BEGIN Records shown

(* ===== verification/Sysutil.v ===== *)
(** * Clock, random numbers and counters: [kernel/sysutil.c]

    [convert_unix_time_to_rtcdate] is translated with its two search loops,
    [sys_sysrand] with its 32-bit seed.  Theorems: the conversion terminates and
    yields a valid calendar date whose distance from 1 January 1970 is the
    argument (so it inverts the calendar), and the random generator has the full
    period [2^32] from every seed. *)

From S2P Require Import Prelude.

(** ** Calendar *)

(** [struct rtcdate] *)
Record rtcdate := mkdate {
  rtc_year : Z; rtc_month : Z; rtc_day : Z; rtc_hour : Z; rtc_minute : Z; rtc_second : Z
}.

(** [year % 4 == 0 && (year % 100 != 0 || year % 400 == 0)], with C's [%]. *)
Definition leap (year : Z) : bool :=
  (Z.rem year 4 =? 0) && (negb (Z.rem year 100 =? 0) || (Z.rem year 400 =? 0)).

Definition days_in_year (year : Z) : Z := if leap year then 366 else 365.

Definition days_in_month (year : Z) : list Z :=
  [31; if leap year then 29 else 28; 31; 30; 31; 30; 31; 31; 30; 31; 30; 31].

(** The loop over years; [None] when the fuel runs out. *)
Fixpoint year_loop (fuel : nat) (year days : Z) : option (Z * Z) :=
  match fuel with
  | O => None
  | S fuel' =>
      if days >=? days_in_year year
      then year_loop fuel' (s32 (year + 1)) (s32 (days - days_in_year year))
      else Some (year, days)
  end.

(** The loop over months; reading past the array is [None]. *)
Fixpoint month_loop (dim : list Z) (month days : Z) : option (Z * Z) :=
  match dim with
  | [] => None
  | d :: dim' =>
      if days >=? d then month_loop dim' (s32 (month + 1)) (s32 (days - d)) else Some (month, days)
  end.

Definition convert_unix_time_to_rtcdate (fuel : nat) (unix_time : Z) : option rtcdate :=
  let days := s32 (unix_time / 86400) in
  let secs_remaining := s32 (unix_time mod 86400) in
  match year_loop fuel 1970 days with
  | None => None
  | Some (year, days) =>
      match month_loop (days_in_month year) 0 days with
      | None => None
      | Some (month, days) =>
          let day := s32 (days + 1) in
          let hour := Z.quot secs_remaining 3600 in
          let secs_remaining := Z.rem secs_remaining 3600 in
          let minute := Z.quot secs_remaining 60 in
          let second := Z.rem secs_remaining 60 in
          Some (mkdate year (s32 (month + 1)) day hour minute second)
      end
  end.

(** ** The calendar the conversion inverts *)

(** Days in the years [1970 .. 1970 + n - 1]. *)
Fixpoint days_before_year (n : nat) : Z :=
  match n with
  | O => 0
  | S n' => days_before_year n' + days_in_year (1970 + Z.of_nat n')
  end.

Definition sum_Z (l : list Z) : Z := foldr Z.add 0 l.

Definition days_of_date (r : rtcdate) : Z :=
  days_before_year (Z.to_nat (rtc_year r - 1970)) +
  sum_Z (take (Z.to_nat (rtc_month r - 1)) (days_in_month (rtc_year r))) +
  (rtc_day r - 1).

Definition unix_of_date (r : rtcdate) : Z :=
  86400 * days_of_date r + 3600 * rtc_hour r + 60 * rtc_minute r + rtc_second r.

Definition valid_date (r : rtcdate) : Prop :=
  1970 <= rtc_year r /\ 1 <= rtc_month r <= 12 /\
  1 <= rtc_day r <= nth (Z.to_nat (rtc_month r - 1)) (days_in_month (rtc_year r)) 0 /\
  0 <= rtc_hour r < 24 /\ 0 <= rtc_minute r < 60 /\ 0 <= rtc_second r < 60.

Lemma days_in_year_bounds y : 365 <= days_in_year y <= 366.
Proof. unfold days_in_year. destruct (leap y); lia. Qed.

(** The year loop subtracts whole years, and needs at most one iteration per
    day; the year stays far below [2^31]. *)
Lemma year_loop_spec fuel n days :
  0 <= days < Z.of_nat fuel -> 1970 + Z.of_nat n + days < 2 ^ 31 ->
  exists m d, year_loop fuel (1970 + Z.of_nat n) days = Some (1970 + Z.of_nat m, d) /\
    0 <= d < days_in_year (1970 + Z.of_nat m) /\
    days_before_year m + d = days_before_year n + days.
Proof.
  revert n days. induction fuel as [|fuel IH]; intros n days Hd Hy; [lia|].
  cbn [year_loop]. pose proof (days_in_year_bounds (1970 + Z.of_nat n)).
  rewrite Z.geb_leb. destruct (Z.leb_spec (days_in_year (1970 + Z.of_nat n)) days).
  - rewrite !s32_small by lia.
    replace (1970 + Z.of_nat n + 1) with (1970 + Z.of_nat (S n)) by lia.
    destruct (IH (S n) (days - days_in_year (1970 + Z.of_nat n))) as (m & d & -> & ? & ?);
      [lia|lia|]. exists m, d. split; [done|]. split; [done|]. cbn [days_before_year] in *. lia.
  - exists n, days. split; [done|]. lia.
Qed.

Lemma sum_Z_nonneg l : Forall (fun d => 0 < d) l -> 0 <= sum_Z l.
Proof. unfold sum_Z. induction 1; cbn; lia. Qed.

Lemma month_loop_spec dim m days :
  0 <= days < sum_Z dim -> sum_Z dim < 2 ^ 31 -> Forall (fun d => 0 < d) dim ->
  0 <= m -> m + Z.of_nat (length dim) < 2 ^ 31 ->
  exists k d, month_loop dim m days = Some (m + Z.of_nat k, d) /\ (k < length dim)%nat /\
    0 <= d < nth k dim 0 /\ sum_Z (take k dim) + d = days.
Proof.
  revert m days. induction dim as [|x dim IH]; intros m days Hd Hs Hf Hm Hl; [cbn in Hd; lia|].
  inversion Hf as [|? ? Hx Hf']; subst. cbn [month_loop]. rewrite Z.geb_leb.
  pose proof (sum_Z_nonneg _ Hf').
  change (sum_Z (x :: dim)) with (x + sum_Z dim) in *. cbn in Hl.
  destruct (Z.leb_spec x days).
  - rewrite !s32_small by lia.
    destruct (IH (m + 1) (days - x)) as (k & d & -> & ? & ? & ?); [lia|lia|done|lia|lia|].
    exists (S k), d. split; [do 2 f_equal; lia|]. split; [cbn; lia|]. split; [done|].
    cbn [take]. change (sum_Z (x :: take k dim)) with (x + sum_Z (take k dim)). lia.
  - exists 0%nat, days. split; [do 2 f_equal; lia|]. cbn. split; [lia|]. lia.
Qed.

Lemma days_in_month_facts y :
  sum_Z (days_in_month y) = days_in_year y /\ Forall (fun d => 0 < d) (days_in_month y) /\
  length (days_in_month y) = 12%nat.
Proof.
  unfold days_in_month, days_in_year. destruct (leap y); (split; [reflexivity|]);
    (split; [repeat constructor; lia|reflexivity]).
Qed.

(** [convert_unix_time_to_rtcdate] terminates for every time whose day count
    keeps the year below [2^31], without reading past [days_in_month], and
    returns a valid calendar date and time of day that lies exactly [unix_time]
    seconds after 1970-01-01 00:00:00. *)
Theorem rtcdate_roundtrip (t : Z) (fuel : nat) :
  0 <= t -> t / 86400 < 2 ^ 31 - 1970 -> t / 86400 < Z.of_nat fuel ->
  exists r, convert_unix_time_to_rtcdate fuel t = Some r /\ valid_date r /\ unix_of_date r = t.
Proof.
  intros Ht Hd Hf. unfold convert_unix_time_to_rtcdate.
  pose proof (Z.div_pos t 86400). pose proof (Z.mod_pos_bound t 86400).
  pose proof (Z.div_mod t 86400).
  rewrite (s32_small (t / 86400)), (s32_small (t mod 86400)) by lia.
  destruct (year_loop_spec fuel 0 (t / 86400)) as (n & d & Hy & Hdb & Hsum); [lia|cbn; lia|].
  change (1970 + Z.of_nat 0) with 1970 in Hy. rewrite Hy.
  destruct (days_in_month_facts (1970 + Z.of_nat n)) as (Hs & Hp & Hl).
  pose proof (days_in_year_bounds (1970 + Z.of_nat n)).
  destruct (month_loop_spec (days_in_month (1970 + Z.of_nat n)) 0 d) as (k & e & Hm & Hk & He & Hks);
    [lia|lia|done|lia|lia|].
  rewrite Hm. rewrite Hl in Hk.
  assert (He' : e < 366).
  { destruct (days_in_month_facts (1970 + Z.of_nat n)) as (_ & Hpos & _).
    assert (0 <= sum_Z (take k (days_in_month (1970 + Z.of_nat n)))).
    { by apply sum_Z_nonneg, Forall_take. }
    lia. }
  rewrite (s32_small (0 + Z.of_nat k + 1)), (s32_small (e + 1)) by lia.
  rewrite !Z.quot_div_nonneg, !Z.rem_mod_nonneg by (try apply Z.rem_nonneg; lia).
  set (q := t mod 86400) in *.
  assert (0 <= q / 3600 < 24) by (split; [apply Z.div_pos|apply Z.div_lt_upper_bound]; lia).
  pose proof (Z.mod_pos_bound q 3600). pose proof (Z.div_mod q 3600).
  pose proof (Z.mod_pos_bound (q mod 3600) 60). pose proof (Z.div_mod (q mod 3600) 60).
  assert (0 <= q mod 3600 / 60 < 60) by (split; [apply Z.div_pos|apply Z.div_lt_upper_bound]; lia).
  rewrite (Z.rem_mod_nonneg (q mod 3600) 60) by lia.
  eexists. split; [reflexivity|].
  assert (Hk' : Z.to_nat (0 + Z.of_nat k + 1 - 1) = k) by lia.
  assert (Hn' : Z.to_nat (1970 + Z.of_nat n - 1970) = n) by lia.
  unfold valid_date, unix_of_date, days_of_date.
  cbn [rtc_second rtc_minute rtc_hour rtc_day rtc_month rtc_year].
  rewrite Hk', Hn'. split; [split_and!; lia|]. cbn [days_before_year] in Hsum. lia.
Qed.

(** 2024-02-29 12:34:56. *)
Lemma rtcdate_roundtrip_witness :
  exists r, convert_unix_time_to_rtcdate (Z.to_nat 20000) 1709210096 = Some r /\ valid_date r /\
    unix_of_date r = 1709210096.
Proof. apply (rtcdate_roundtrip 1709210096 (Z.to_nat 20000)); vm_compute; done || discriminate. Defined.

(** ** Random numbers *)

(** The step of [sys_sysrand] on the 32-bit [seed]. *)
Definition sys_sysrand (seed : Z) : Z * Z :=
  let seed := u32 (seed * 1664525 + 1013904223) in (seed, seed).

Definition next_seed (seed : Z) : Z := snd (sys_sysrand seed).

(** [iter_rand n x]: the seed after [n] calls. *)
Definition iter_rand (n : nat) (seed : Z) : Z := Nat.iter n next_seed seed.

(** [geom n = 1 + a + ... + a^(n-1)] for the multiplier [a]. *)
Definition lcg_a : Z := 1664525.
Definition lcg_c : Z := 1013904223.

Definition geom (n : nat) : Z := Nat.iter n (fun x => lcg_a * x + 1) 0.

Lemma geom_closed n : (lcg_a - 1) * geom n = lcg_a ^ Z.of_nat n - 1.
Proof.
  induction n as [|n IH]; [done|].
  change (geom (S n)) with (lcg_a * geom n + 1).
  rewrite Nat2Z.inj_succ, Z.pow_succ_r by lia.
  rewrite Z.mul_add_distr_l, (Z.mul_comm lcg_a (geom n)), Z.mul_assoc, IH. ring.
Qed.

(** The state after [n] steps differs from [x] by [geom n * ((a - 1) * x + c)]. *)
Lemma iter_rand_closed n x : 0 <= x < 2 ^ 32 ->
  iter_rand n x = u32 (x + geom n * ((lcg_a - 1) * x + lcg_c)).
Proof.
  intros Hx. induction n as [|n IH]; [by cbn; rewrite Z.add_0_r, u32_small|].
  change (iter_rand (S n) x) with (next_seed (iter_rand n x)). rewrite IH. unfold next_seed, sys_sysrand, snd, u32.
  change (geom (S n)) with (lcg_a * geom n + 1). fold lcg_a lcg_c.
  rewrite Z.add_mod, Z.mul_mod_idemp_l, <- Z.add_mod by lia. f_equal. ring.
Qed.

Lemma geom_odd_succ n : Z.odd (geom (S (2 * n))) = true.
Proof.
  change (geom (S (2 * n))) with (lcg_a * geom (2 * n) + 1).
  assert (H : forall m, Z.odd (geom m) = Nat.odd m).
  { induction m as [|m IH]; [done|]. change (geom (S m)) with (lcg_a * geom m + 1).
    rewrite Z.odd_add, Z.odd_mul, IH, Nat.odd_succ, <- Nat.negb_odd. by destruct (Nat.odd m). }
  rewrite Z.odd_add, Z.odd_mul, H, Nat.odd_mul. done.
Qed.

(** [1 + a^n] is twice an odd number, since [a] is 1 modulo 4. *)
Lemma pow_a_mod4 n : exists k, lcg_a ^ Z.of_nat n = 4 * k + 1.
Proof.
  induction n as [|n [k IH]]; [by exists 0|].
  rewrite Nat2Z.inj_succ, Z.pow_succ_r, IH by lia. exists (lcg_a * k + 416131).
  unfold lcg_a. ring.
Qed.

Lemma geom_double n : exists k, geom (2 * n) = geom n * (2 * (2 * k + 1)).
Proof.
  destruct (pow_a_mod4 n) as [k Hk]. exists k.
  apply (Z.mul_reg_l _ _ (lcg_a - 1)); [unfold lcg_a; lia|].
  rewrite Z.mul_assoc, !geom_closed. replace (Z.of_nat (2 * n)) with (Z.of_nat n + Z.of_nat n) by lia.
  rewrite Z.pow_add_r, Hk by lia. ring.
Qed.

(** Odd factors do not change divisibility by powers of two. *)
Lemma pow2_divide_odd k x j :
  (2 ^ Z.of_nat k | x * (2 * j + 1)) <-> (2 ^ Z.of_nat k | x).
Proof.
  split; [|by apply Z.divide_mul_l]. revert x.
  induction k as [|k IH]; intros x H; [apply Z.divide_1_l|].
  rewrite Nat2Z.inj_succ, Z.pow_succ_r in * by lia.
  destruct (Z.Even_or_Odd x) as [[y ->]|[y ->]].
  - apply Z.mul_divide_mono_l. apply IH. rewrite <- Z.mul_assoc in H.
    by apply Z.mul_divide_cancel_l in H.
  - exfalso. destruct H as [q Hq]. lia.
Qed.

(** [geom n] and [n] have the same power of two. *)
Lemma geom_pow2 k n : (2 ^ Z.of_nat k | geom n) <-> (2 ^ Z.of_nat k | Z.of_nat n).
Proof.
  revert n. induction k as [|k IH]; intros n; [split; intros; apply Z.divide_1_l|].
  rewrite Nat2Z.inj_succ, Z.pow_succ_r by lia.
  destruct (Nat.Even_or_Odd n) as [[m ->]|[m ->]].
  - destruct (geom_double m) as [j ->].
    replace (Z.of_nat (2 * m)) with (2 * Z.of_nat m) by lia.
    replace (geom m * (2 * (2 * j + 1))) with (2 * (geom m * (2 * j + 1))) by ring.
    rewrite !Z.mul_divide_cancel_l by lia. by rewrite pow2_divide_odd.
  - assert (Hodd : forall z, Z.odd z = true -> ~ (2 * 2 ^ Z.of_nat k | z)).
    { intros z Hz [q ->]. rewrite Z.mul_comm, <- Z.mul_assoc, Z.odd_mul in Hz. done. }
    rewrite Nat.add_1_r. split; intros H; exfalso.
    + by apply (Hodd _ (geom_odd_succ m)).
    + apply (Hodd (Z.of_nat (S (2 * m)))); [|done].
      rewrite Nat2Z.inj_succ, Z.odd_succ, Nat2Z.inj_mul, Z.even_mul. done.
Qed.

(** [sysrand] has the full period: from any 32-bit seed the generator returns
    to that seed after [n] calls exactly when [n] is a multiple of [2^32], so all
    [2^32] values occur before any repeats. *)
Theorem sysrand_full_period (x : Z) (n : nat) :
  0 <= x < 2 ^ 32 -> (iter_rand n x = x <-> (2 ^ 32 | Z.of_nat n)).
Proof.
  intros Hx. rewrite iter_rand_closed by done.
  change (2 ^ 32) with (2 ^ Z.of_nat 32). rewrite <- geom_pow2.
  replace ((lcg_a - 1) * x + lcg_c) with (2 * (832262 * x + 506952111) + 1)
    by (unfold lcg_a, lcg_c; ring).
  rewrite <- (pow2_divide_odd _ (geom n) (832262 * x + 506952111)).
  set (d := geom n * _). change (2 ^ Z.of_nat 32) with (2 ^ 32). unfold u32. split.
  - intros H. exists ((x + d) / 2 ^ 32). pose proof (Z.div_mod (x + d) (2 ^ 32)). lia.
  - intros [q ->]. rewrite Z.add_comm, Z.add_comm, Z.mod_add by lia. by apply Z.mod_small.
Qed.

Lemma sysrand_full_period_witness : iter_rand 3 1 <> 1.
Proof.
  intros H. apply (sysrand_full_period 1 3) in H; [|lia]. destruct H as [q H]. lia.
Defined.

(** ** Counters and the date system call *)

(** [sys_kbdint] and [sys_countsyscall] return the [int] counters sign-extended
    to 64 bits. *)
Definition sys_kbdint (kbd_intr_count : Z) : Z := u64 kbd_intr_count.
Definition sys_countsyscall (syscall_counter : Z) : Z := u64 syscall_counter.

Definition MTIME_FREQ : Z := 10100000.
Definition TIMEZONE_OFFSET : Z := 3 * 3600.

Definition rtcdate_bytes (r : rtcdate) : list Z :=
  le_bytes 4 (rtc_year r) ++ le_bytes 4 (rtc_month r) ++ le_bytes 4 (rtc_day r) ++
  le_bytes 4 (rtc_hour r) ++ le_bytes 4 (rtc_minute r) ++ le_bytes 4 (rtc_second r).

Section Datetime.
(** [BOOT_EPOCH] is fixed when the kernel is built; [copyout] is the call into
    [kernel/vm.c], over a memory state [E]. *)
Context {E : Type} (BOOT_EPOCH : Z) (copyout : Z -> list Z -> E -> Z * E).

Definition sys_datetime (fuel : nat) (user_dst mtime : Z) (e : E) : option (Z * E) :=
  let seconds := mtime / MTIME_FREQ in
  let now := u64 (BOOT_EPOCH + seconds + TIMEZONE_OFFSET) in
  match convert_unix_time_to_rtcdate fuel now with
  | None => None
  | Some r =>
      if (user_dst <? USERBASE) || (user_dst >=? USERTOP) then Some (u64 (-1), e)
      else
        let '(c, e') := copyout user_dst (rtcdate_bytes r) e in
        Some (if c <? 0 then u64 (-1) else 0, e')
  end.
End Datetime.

END Records shown

Task directions: Please count how many lines of the records include "past", giving the number and nothing else.

Solution for this exercise: 2